Will they Raise the Social Security Retirement Age?


There are many points to argue about what is right and wrong when it comes to Social Security and other age based entitled programs. But one point I think we can all agree on without beating the point to death is that Social Security is in serious trouble as we currently use it.

I am not interested in placing blame or running through all the statistical data why it won’t last. Simply put, we borrow from the future to pay for the present but sooner or later the future shows up. Anyone that borrowed against their homes in the last few years knows all to well how that statement rings true.

But what will Obama or other politicians do about it? How about get real!
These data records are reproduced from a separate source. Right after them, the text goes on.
(** * video_cut: detection / tracking fusion (tracker.py, video_processor.py)

    A shallow embedding of the multi-person tracker and of the frame
    pipeline that drives it, with the properties of the design document
    stated over it.

    Conventions.
    - Pixel coordinates, identities and counters are Python [int]s: [Z].
    - A Python [float] (a confidence, an IoU value, a threshold) is the
      rational [Q] it denotes.  The confidence of a track is computed in
      binary64 arithmetic, every operation rounded as IEEE 754 rounds it
      (module [Float]); the quotients ([calc_iou], the frame rates) are
      exact, and only their order is used.  Equalities between floats are
      stated with [==] (the same number).
    - A Python exception raised by the code itself is a [Raise] result.
      The external capabilities (OpenCV trackers, the detector, the video
      reader) are functions over an abstract state.  The methods are
      first given for capabilities that answer every call; module
      [Raising] gives the ones that call [tracker.init] again for an
      [init] that raises [cv2.error] on some seed regions, as OpenCV's
      does, and relates the two.  Other exceptions thrown from inside a
      capability are outside the model.
    - [self.tracked_persons] is a [dict]: an association list in insertion
      order, which is the order [items()] iterates in. *)

From Stdlib Require Import ZArith QArith Qround List String Bool Lia Lqa.
From Stdlib Require SpecFloat.
Import ListNotations.

Open Scope Z_scope.

(** ** Exceptions *)

Inductive exn : Type :=
| ZeroDivisionError
| ValueError
| cv2_error.                     (* cv2.error, raised inside OpenCV *)

Inductive result (A : Type) : Type :=
| Ok (a : A)
| Raise (e : exn).

Arguments Ok {A} a.
Arguments Raise {A} e.

Definition bind {A B : Type} (c : result A) (k : A -> result B) : result B :=
  match c with
  | Ok a => k a
  | Raise e => Raise e
  end.

Notation "x <- c ;; k" := (bind c (fun x => k))
  (at level 61, c at next level, right associativity).
Notation "' p <- c ;; k" := (bind c (fun x => let p := x in k))
  (at level 61, p pattern, c at next level, right associativity).

(** ** Python primitives used by the code *)

(** [a / b] on two ints: true division, [ZeroDivisionError] on [b = 0]. *)
Definition py_truediv (a b : Z) : result Q :=
  if b =? 0 then Raise ZeroDivisionError
  else Ok (inject_Z a / inject_Z b)%Q.

(** [a % b] on two ints: the sign follows the divisor, as [Z.modulo]. *)
Definition py_mod (a b : Z) : result Z :=
  if b =? 0 then Raise ZeroDivisionError
  else Ok (a mod b).

(** [int(v)] on a float: truncation towards zero. *)
Definition py_int (v : Q) : Z :=
  if Qle_bool 0 v then Qfloor v else Qceiling v.

(** [a > b] on floats. *)
Definition Qgtb (a b : Q) : bool :=
  match (a ?= b)%Q with
  | Gt => true
  | _ => false
  end.

(** [max(a, b)]: the first argument unless the second is strictly greater. *)
Definition py_max (a b : Q) : Q :=
  if Qgtb b a then b else a.

(** ** Python floats

    A [float] is an IEEE 754 binary64 number; a finite one is kept as the
    rational it denotes.  An operation returns the exact result rounded
    to the nearest number with 53 significant bits, ties to the even
    mantissa; a literal denotes the number nearest to its decimal, and
    [float(n)] the number nearest to the int.  The exponent is not
    bounded: nothing this program computes underflows, and a counter
    overflows the format only from [2^1024] on (where Python raises
    [OverflowError] on the conversion), that is after as many frames. *)

Module Float.

(** The integer nearest to [n / d], for [0 < d]; ties to even. *)
Definition nearest_even (n d : Z) : Z :=
  let q := n / d in
  match 2 * (n mod d) ?= d with
  | Lt => q
  | Gt => q + 1
  | Eq => if Z.even q then q else q + 1
  end.

(** [m * 2^e]. *)
Definition scaled (m e : Z) : Q :=
  Qmake (m * 2 ^ Z.max 0 e) (Z.to_pos (2 ^ Z.max 0 (- e))).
According to the American Academy of Actuaries, raising the retirement age to 70 will cut the projected Social Security deficit in half. The statistics back up this age as a base age to use to start benefits with incremental increases built in. The current system increases the social security age one month at a time to age 67 but that is not enough.

The fact of the matter is that people are living longer. In 1935 the retirement age was 65 and you could expect to collect for 12 years. Now that number is closer to 19 years. That’s the type of inflation we can live with, “age inflation”. But that puts pressure on the social programs geared to help seniors with their expenses including Medicare.

According to the National Bureau of Economics the retirement age that is more realistic is closer to 73-74. That might be pushing it a bit and probably impossible to get through politically. The American Academy of Actuaries concludes that long after all the baby boomers are gone the demographics tell us that social security will only cover 75% of its costs. Women will be affected even more since they live longer than men.

But will this be a blow to current generations regarding their expectations for retirement? The answer is no, at least not for those that have given it any thought. Many baby boomers have simply not saved enough for retirement and a large percentage of them do expect to earn some type of  income through work during their retirement years.

Financial advisors are also not optimistic about their client’s chances of retiring at the current young age of 65 and having their money last. Inflation and modest investment returns over the last decade have pushed an even greater number of workers into that work longer, save more demographic that will come to dominate those tapping age based social programs.

Raise the retirement age and acknowledge the simple fact that were living longer and we need to make some adjustments to age based entitlement programs.